Sugar is sweet for show at Covelli


By GUY D’ASTOLFO

dastolfo@vindy.com

YOUNGSTOWN

It looks like country — or at least country-pop — is king at Covelli Centre.

Friday night’s Sugarland concert sold out the downtown arena, packing in more than 6,000 fans. The same thing happened just seven weeks prior when Miranda Lambert came to town.

Of course, Sugarland and Lambert are at the top of the heap. A better test will come May 7 when rising star Eric Church brings his tour to Covelli with opening acts Brantley Gilbert and Blackberry Smoke.

Kelsey Rupert, marketing director for Covelli, said the Church concert is selling very well, and she expects high attendance.

Sugarland dubbed its tour “In the Hands of the Fans,” and they meant it. The duo determined part of its set list by texts, emails, Tweets and signs held by folks in front of the stage.
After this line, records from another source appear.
(* ===== verification/DirCorrect.v ===== *)
(** * Open directories: theorems

    [dirFile.ReadDir] hands a listing out in chunks. *)

From S2P Require Import Prelude GoError Nfs4Const GoIO Xdr Attr Nfs4Types.
From S2P Require Import Nfs4Args Nfs4Res Caller Conn GoPath Fs FsSpec FsCorrect.

(** What [ReadDir(n)] answers when [rest] has not been handed out yet, and what
    is left. *)
Definition chunk (n : Z) (rest : list fileInfo) : result (list fileInfo) :=
  if n <=? 0 then inr rest else if bool_decide (rest = []) then inl EOF else inr (btake n rest).
Definition left_after (n : Z) (rest : list fileInfo) : list fileInfo := if n <=? 0 then [] else bdrop n rest.

Fixpoint chunks (ns : list Z) (rest : list fileInfo) : list (result (list fileInfo)) :=
  match ns with
  | [] => []
  | n :: ns => chunk n rest :: chunks ns (left_after n rest)
  end.

Definition handed (r : result (list fileInfo)) : list fileInfo := match r with inr is_ => is_ | inl _ => [] end.

(** The chunks are the listing in order, up to what is left. *)
Lemma chunks_concat ns : forall rest, exists more, rest = concat (map handed (chunks ns rest)) ++ more.
Proof.
  induction ns as [|n ns IH]; intros rest; cbn [chunks map concat]; [by exists rest|].
  destruct (IH (left_after n rest)) as [more E]. unfold chunk, left_after in *. destruct (n <=? 0); cbn [handed].
  - exists more. rewrite <- app_assoc, <- E. by rewrite app_nil_r.
  - exists more. case_bool_decide as Hr; cbn [handed].
    + subst rest. change (bdrop n (@nil fileInfo)) with (drop (Z.to_nat n) (@nil fileInfo)) in *.
      rewrite drop_nil in *. exact E.
    + rewrite <- app_assoc, <- E. unfold btake, bdrop. by rewrite take_drop.
Qed.

Section dir.
Context {X : Type} `{Protocol X} (pages : nat).

(** The calls [ReadDir(n)] in a row. *)
Fixpoint dirFile_reads (ns : list Z) (d : dirFile) : Io X (list (result (list fileInfo)) * dirFile) :=
  match ns with
  | [] => mret ([], d)
  | n :: ns =>
      out ← dirFile_ReadDir pages d n;
      let '(r, d) := out in
      rest ← dirFile_reads ns d;
      let '(rs, d) := rest in
      mret (r :: rs, d)
  end.

Definition at_entry (pos : Z) (d : dirFile) : dirFile :=
  mkDirFile (d_fsys d) (d_fh d) (d_name d) (d_attrs d) (d_entries d) (d_read d) pos.

Lemma next_entries_run d n x : 0 <= d_pos d <= blen (d_entries d) -> n < 2 ^ 63 - blen (d_entries d) ->
  exists pos, @next_entries X d n x = Some ((chunk n (bdrop (d_pos d) (d_entries d)), at_entry pos d), x)
    /\ d_pos d <= pos <= blen (d_entries d)
    /\ bdrop pos (d_entries d) = left_after n (bdrop (d_pos d) (d_entries d)).
Proof.
  intros Hpos Hn. unfold next_entries, chunk, left_after. destruct (Z.leb_spec n 0).
  { exists (blen (d_entries d)). split_and!; try done; [lia..|]. unfold bdrop, blen. rewrite Nat2Z.id.
    by apply drop_ge. }
  assert (bdrop (d_pos d) (d_entries d) = [] <-> blen (d_entries d) <= d_pos d) as Hnil.
  { unfold bdrop, blen in *. rewrite <- length_zero_iff_nil, length_drop. lia. }
  destruct (Z.leb_spec (blen (d_entries d)) (d_pos d)) as [Hle|Hlt].
  { rewrite bool_decide_eq_true_2 by by apply Hnil. exists (d_pos d). split_and!; try done; [by destruct d|lia..|].
    rewrite (proj2 Hnil Hle). unfold bdrop. by rewrite drop_nil. }
  rewrite bool_decide_eq_false_2 by (rewrite Hnil; lia). rewrite i64_id by (split; lia).
  set (e := if blen (d_entries d) <? d_pos d + n then blen (d_entries d) else d_pos d + n).
  assert (d_pos d <= e <= blen (d_entries d) /\ e = Z.min (blen (d_entries d)) (d_pos d + n)) as [He Hmin]
    by (unfold e; destruct (Z.ltb_spec (blen (d_entries d)) (d_pos d + n)); lia).
  destruct (Z.ltb_spec e (d_pos d)); [lia|]. clearbody e. exists e. split_and!; try done; [|lia..|].
  - assert (btake (e - d_pos d) (bdrop (d_pos d) (d_entries d)) = btake n (bdrop (d_pos d) (d_entries d))) as ->; [|done].
    unfold btake, bdrop, blen in *. destruct (decide (e = d_pos d + n)) as [->|]; [f_equal; lia|].
    rewrite !take_ge; [done|rewrite length_drop; lia..].
  - unfold bdrop, blen in *. rewrite drop_drop. destruct (decide (e = d_pos d + n)); [f_equal; lia|].
    rewrite !drop_ge by lia. done.
Qed.

Lemma dirFile_reads_run ns : forall d x, d_read d = true -> 0 <= d_pos d <= blen (d_entries d) ->
  Forall (fun n => n < 2 ^ 63 - blen (d_entries d)) ns ->
  exists d', dirFile_reads ns d x = Some ((chunks ns (bdrop (d_pos d) (d_entries d)), d'), x).
Proof.
  induction ns as [|n ns IH]; intros d x Hd Hpos Hns; cbn [dirFile_reads chunks]; [by exists d|].
  apply Forall_cons in Hns as [Hn Hns]. destruct (next_entries_run d n x Hpos Hn) as (pos & E & Hp & Hrest).
  erewrite Io_bind_Some by (unfold dirFile_ReadDir; rewrite Hd; exact E). cbn iota.
  destruct (IH (at_entry pos d) x) as [d' E']; try done; [cbn; lia|]. exists d'.
  rewrite (Io_bind_Some _ _ _ _ _ E'). cbn [at_entry d_pos d_entries]. by rewrite Hrest.
Qed.

(** When the listing fails it is asked for anew. *)
Lemma dirFile_reads_fail (inv : X -> Prop) d err : d_read d = false ->
  (forall x, inv x -> exists x', readDirAll pages (d_fsys d) (d_fh d) x = Some (inl err, x') /\ inv x') ->
  forall ns x, inv x -> exists x', dirFile_reads ns d x = Some ((map (fun _ => inl err) ns, d), x') /\ inv x'.
Proof.
  intros Hd Hfail ns. induction ns as [|n ns IH]; intros x Hx; cbn [dirFile_reads map]; [by exists x|].
  destruct (Hfail x Hx) as (x1 & E & Hx1). destruct (IH x1 Hx1) as (x2 & E2 & Hx2). exists x2. split; [|done].
  erewrite Io_bind_Some by (unfold dirFile_ReadDir; rewrite Hd, (Io_bind_Some _ _ _ _ _ E); reflexivity). cbn iota.
  by rewrite (Io_bind_Some _ _ _ _ _ E2).
Qed.
End dir.

(** ** Theorems *)

(** C26.  Reading a directory in chunks.  On a directory just opened, whatever
    numbers [ReadDir] is called with, as long as they stay below 2^63 less the
    size of the listing, its answers are the listing cut accordingly: a
    positive number gives at most so many of the entries not handed out yet and
    [io.EOF] once there are none, any other number gives all of them; together
    they are a prefix of the listing, without a gap or a repetition.  If the
    listing has an entry that does not decode every call reports that error. *)
Theorem dir_chunks {X : Type} `{Protocol X} (inv : X -> Prop) (t : Tree)
    {reach sayable : bytes -> Prop} `{!TreeStore inv t reach sayable} (fsys : FS) (fh base : bytes) (attrs : Attributes) (pages : nat) (ns : list Z) (x : X) (Hx : inv x)
    (Hfh : reach fh) (Hpages : (length (t_dir t fh) < pages)%nat)
    (Hns : Forall (fun n => n < 2 ^ 63 - Z.of_nat (length (t_dir t fh))) ns) :
  let d := mkDirFile fsys (Some fh) base attrs [] false 0 in
  exists rs d' x', dirFile_reads pages ns d x = Some ((rs, d'), x') /\
  match infos (t_dir t fh) with
  | inl err => rs = map (fun _ => inl err) ns
  | inr is_ => rs = chunks ns is_ /\ exists more, is_ = concat (map handed rs) ++ more
  end.
Proof.
  intros d.
  assert (forall x, inv x -> exists x', readDirAll pages (d_fsys d) (d_fh d) x = Some (infos (t_dir t fh), x') /\ inv x')
    as Hall by (intros; by apply (readDirAll_run inv t (reach := reach) (sayable := sayable))).
  destruct (infos (t_dir t fh)) as [err|is_] eqn:Ei.
  { destruct (dirFile_reads_fail pages inv d err eq_refl Hall ns x Hx) as (x' & E & _). by eexists _, _, _. }
  assert (blen is_ <= Z.of_nat (length (t_dir t fh))) as Hlen by (unfold blen; pose proof (infos_length _ _ Ei); lia).
  exists (chunks ns is_). setoid_rewrite (and_comm (chunks ns is_ = _)).
  destruct ns as [|n ns]; [eexists _, _; split; [reflexivity|]; split; [by exists is_|done]|].
  destruct (Hall x Hx) as (x1 & E & Hx1).
  set (d1 := mkDirFile fsys (Some fh) base attrs is_ true 0).
  assert (dirFile_reads pages (n :: ns) d x = dirFile_reads pages (n :: ns) d1 x1) as ->.
  { assert (dirFile_ReadDir pages d n x = dirFile_ReadDir pages d1 n x1) as E1
      by (unfold dirFile_ReadDir; change (d_read d) with false; cbn iota; by rewrite (Io_bind_Some _ _ _ _ _ E)).
    cbn [dirFile_reads]. unfold mbind at 1 3, Io_bind at 1 3. by rewrite E1. }
  pose proof (blen_nonneg is_).
  destruct (dirFile_reads_run pages (n :: ns) d1 x1 eq_refl) as [d' E']; [cbn; lia| |].
  { eapply Forall_impl; [exact Hns|]. cbn. intros; lia. }
  exists d', x1. split; [exact E'|]. split; [apply chunks_concat|done].
Qed.

(** The end of a chunk is computed without a bound: after a first chunk, asking
    for the rest with the largest int panics. *)
Lemma readdir_overflow {X : Type} `{Protocol X} (pages : nat) (d : dirFile) (x : X) :
  d_read d = true -> 0 < d_pos d < blen (d_entries d) -> blen (d_entries d) < 2 ^ 63 ->
  dirFile_ReadDir pages d (2 ^ 63 - 1) x = None.
Proof.
  intros Hd Hpos Hlen. unfold dirFile_ReadDir, next_entries. rewrite Hd. destruct (Z.leb_spec (2 ^ 63 - 1) 0); [lia|].
  destruct (Z.leb_spec (blen (d_entries d)) (d_pos d)); [lia|].
  assert (i64 (d_pos d + (2 ^ 63 - 1)) < 0) as Hneg by int_lia.
  destruct (Z.ltb_spec (blen (d_entries d)) (i64 (d_pos d + (2 ^ 63 - 1)))); [lia|].
  by destruct (Z.ltb_spec (i64 (d_pos d + (2 ^ 63 - 1))) (d_pos d)); [|lia].
Qed.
Singer Jennifer Nettles literally held a clipboard with lyrics to get through some of the seldom-played requests, which included “Fly Away” and “Operation Working Vacation.”
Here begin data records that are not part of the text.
(* ===== verification/FileSpec.v ===== *)
(** * What a file server promises the client

    Files as byte strings: [slice] is what a read at an offset sees, [overlay]
    what a write at an offset leaves.  [FileStore] is the contract between a
    protocol and the open files on top of it: a read returns some, not
    necessarily all, of the bytes asked for; a write takes some of them; either
    may fail at any time. *)

From S2P Require Import Prelude GoError Nfs4Const GoIO Xdr XdrSpec Attr Nfs4Types.
From S2P Require Import Nfs4Args Nfs4Res Caller Conn GoPath Fs File.

(** ** Slices and overlays *)

Definition slice (off n : Z) (c : bytes) : bytes := btake n (bdrop off c).

(** [c] with zeros up to [off]. *)
Definition pad (off : Z) (c : bytes) : bytes := c ++ replicate (Z.to_nat off - length c) x00.

Definition overlay (c : bytes) (off : Z) (d : bytes) : bytes :=
  if bool_decide (d = []) then c else btake off (pad off c) ++ d ++ bdrop (off + blen d) c.

Lemma bdrop_bdrop {A} n m (l : list A) : 0 <= n -> 0 <= m -> bdrop n (bdrop m l) = bdrop (m + n) l.
Proof. intros. unfold bdrop. rewrite drop_drop. f_equal. lia. Qed.

Lemma btake_app_add {A} n m (l : list A) : 0 <= n -> 0 <= m -> btake n l ++ btake m (bdrop n l) = btake (n + m) l.
Proof. intros. unfold btake, bdrop. rewrite take_take_drop. f_equal. lia. Qed.

Lemma bdrop_btake {A} n m (l : list A) : 0 <= n <= m -> bdrop n (btake m l) = btake (m - n) (bdrop n l).
Proof. intros. unfold btake, bdrop. rewrite skipn_firstn_comm. f_equal. lia. Qed.

Lemma slice_app off n m c : 0 <= off -> 0 <= n -> 0 <= m ->
  slice off n c ++ slice (off + n) m c = slice off (n + m) c.
Proof. intros. unfold slice. rewrite <- bdrop_bdrop by done. by apply btake_app_add. Qed.

Lemma blen_slice off n c : 0 <= off -> 0 <= n -> off + n <= blen c -> blen (slice off n c) = n.
Proof. intros. unfold slice. blen_lia. Qed.

Lemma overlay_nil c off : overlay c off [] = c.
Proof. done. Qed.

Lemma overlay_lookup c off d (i : nat) : 0 <= off -> d <> [] ->
  overlay c off d !! i =
  if decide (Z.of_nat i < off) then if decide (i < length c)%nat then c !! i else Some x00
  else if decide (Z.of_nat i < off + blen d) then d !! (i - Z.to_nat off)%nat
  else c !! i.
Proof.
  intros Hoff Hd. unfold overlay. rewrite bool_decide_eq_false_2 by done. unfold btake, bdrop, blen, pad.
  assert (length (take (Z.to_nat off) (c ++ replicate (Z.to_nat off - length c) x00)) = Z.to_nat off) as Hl
    by (rewrite length_take, length_app, length_replicate; lia).
  case_decide.
  - rewrite lookup_app_l by lia. rewrite lookup_take_lt by lia. case_decide.
    + by rewrite lookup_app_l.
    + rewrite lookup_app_r by lia. apply lookup_replicate_2. lia.
  - rewrite lookup_app_r by lia. rewrite Hl. case_decide.
    + by rewrite lookup_app_l by lia.
    + rewrite lookup_app_r by lia. rewrite lookup_drop. f_equal. lia.
Qed.

(** Two writes that follow each other are one. *)
Lemma overlay_app c off d1 d2 : 0 <= off ->
  overlay (overlay c off d1) (off + blen d1) d2 = overlay c off (d1 ++ d2).
Proof.
  intros Hoff. pose proof (blen_nonneg d1). pose proof (blen_nonneg d2).
  destruct (decide (d1 = [])) as [->|H1]; [cbn [app]; rewrite overlay_nil, blen_nil; f_equal; lia|].
  destruct (decide (d2 = [])) as [->|H2]; [by rewrite overlay_nil, app_nil_r|].
  apply list_eq. intros i. rewrite (overlay_lookup c off (d1 ++ d2)) by (destruct d1; done).
  rewrite overlay_lookup by (lia || done). rewrite blen_app.
  assert (length (overlay c off d1) = Z.to_nat (Z.max (off + blen d1) (blen c))) as Hlen.
  { unfold overlay. rewrite bool_decide_eq_false_2 by done.
    unfold btake, bdrop, pad, blen in *. rewrite !length_app, length_take, length_drop, length_app, length_replicate. lia. }
  rewrite overlay_lookup by done. unfold blen in *. repeat case_decide; try lia; try done.
  - by rewrite lookup_app_l by lia.
  - rewrite lookup_app_r by lia. f_equal. lia.
Qed.

Lemma blen_overlay c off d : 0 <= off -> d <> [] -> blen (overlay c off d) = Z.max (off + blen d) (blen c).
Proof.
  intros Hoff Hd. unfold overlay. rewrite bool_decide_eq_false_2 by done.
  unfold btake, bdrop, pad, blen. rewrite !length_app, length_take, length_drop, length_app, length_replicate. lia.
Qed.

(** Reading what was written. *)
Lemma slice_overlay c off d : 0 <= off -> slice off (blen d) (overlay c off d) = d.
Proof.
  intros Hoff. destruct (decide (d = [])) as [->|Hd]; [done|].
  apply list_eq. intros i. unfold slice, btake, bdrop. unfold blen. rewrite Nat2Z.id.
  destruct (decide (i < length d)%nat).
  - rewrite lookup_take_lt, lookup_drop by done. rewrite overlay_lookup by done. unfold blen.
    repeat case_decide; try lia. f_equal. lia.
  - rewrite lookup_take_ge by lia. symmetry. apply lookup_ge_None. lia.
Qed.

(** Appending. *)
Lemma overlay_end c d : overlay c (blen c) d = c ++ d.
Proof.
  unfold overlay. case_bool_decide as Hd; [by rewrite Hd, app_nil_r|].
  unfold btake, bdrop, pad, blen. rewrite Nat2Z.id, Nat.sub_diag, app_nil_r, firstn_all.
  rewrite skipn_all2 by lia. by rewrite app_nil_r.
Qed.

(** [c] cut, or extended with zeros, to [n] bytes. *)
Definition resized (n : Z) (c : bytes) : bytes := btake n (pad n c).

(** ** The contract *)

(** A reply to a read of [count] bytes at [off] of a file that holds [c]: what
    is there from [off] on, at least one byte before the end of the file, and
    the end announced only when it is reached. *)
Definition read_ok (c : bytes) (off count : Z) (data : bytes) (eof : bool) : Prop :=
  data = slice off (blen data) c /\ blen data <= count
  /\ (data = [] -> count = 0 \/ blen c <= off)
  /\ (eof = true -> blen c <= off + blen data).

Section contract.
Context {X : Type} `{RWProtocol X} (inv : X -> Prop) (content : X -> bytes -> bytes) (can : bytes -> Stateid -> Z -> Prop).

(** From [x] to [x'], file [fh] holds [c] and the others what they held. *)
Definition updates (fh c : bytes) (x x' : X) : Prop :=
  content x' fh = c /\ forall fh', fh' <> fh -> content x' fh' = content x fh'.

(** The contract holds for requests that can be made: [can fh sid n] says that
    one on file [fh], open under [sid], with [n] bytes of data can.  The theorems about
    files suppose it of the requests they make. *)
Class FileStore : Prop := {
  store_can fh sid n m : can fh sid n -> 0 <= m <= n -> can fh sid m;
  store_read ctx fh sid off count x : inv x -> can fh sid 0 -> is_u64 off -> is_u32 count ->
    exists res x', p_Read ctx (Some fh) off count x = Some (res, x') /\ inv x' /\ content x' = content x /\
      match res with
      | inl _ => True
      | inr (data, eof) => read_ok (content x fh) off count data eof
      end;
  store_write ctx fh sid off data stable x : inv x -> can fh sid (blen data) -> is_u64 off -> is_u32 stable ->
    exists res x' k, p_Write ctx (Some fh) sid off data stable x = Some (res, x') /\ inv x' /\
      0 <= k <= blen data /\ updates fh (overlay (content x fh) off (btake k data)) x x' /\
      match res with
      | inl _ => True
      | inr (n, _) => n = k
      end;
  store_size ctx fh sid x : inv x -> can fh sid 0 ->
    exists res x', p_GetAttr ctx (Some fh) StandardMask x = Some (res, x') /\ inv x' /\ content x' = content x /\
      match res with
      | inl _ => True
      | inr (mask, vals) => forall a, attr_Decode mask vals = inr a -> a_Size a = blen (content x fh)
      end
}.
End contract.
Arguments store_can {X _ inv content can _} fh sid n m.
Arguments store_read {X _ inv content can _} ctx fh sid off count x.
Arguments store_write {X _ inv content can _} ctx fh sid off data stable x.
Arguments store_size {X _ inv content can _} ctx fh sid x.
“This is what we get for letting you be the jukebox,” she told the crowd.

Other than the “you pick them” gimmick, it was a surprisingly straightforward show for Nettles and the animated Kristian Bush on acoustic guitar.
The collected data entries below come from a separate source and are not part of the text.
(** The [i]th of those that wait gets the lock.  A method that does not hold it
    looks at [closed], or sets it, and gives it back in the same step: nobody
    else touches the file in between.  src/client/file.go:224-226 *)
Definition take_lock (i : nat) s : option (sharing X) :=
  if sh_mu s then None
  else
    match sh_waiting s !! i with
    | None => None
    | Some c =>
        Some (mkSharing (sh_world s) (marks c (sh_file s)) (holds c) (delete i (sh_waiting s))
                (sh_entered s ++ [(c, Inside (call_body c (sh_file s)))]) (sh_trace s))
    end.

(** The [i]th makes the request it has come to. *)
Definition make_request (i : nat) s : option (sharing X) :=
  match sh_entered s !! i with
  | Some (c, Inside (Ask q k)) =>
      match ask q (sh_world s) with
      | None => None
      | Some (a, x) =>
          Some (mkSharing x (sh_file s) (sh_mu s) (sh_waiting s) (<[i := (c, Inside (k a))]> (sh_entered s))
                  (sh_trace s ++ [(i, q)]))
      end
  | _ => None
  end.

(** The [i]th returns; one that holds the lock leaves its changes in the file
    and gives the lock back.  src/client/file.go:251-251 *)
Definition return_from (i : nat) s : option (sharing X) :=
  match sh_entered s !! i with
  | Some (c, Inside (Return (a, f))) =>
      Some (mkSharing (sh_world s) (if holds c then f else sh_file s) (if holds c then false else sh_mu s)
              (sh_waiting s) (<[i := (c, Returned a)]> (sh_entered s)) (sh_trace s))
  | _ => None
  end.

Inductive file_action :=
| ActCall (c : file_call)
| ActLock (i : nat)
| ActRequest (i : nat)
| ActReturn (i : nat).

Definition file_act (a : file_action) s : option (sharing X) :=
  match a with
  | ActCall c => Some (call_method c s)
  | ActLock i => take_lock i s
  | ActRequest i => make_request i s
  | ActReturn i => return_from i s
  end.

(** [None] when one of the actions is not possible. *)
Fixpoint run_file (acts : list file_action) s : option (sharing X) :=
  match acts with
  | [] => Some s
  | a :: acts =>
      match file_act a s with
      | None => None
      | Some s => run_file acts s
      end
  end.

(** What is left of the calls that have taken the lock, one after the other in
    that order. *)
Definition finish_one (e : file_call * call_pc) (f : File) : Io X (file_answer * File) :=
  match e with
  | (c, Inside b) =>
      out ← run_body b;
      let '(a, g) := out in
      mret (a, if holds c then g else f)
  | (_, Returned a) => mret (a, f)
  end.

Definition finish_all : list (file_call * call_pc) -> File -> Io X (list file_answer * File) := in_turn finish_one.
End actions.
Nettles’ powerful mid-range vocals were all the bells and whistles the duo needed. She conjured up rapture on back-to-back bare-bones ballads “Stay” and “Love.” On the latter, Nettles played the intro on a piano before the backing band swelled like an orchestra.

Sugarland, as its name suggests, can get pretty sweet, and with its pounding drumbeat, it sounded anything but country on “Find the Beat Again.”

Opening the show were Canaan Smith and Lauren Alaina, the 17-year-old who was a runner-up on Season 10 of “American Idol.”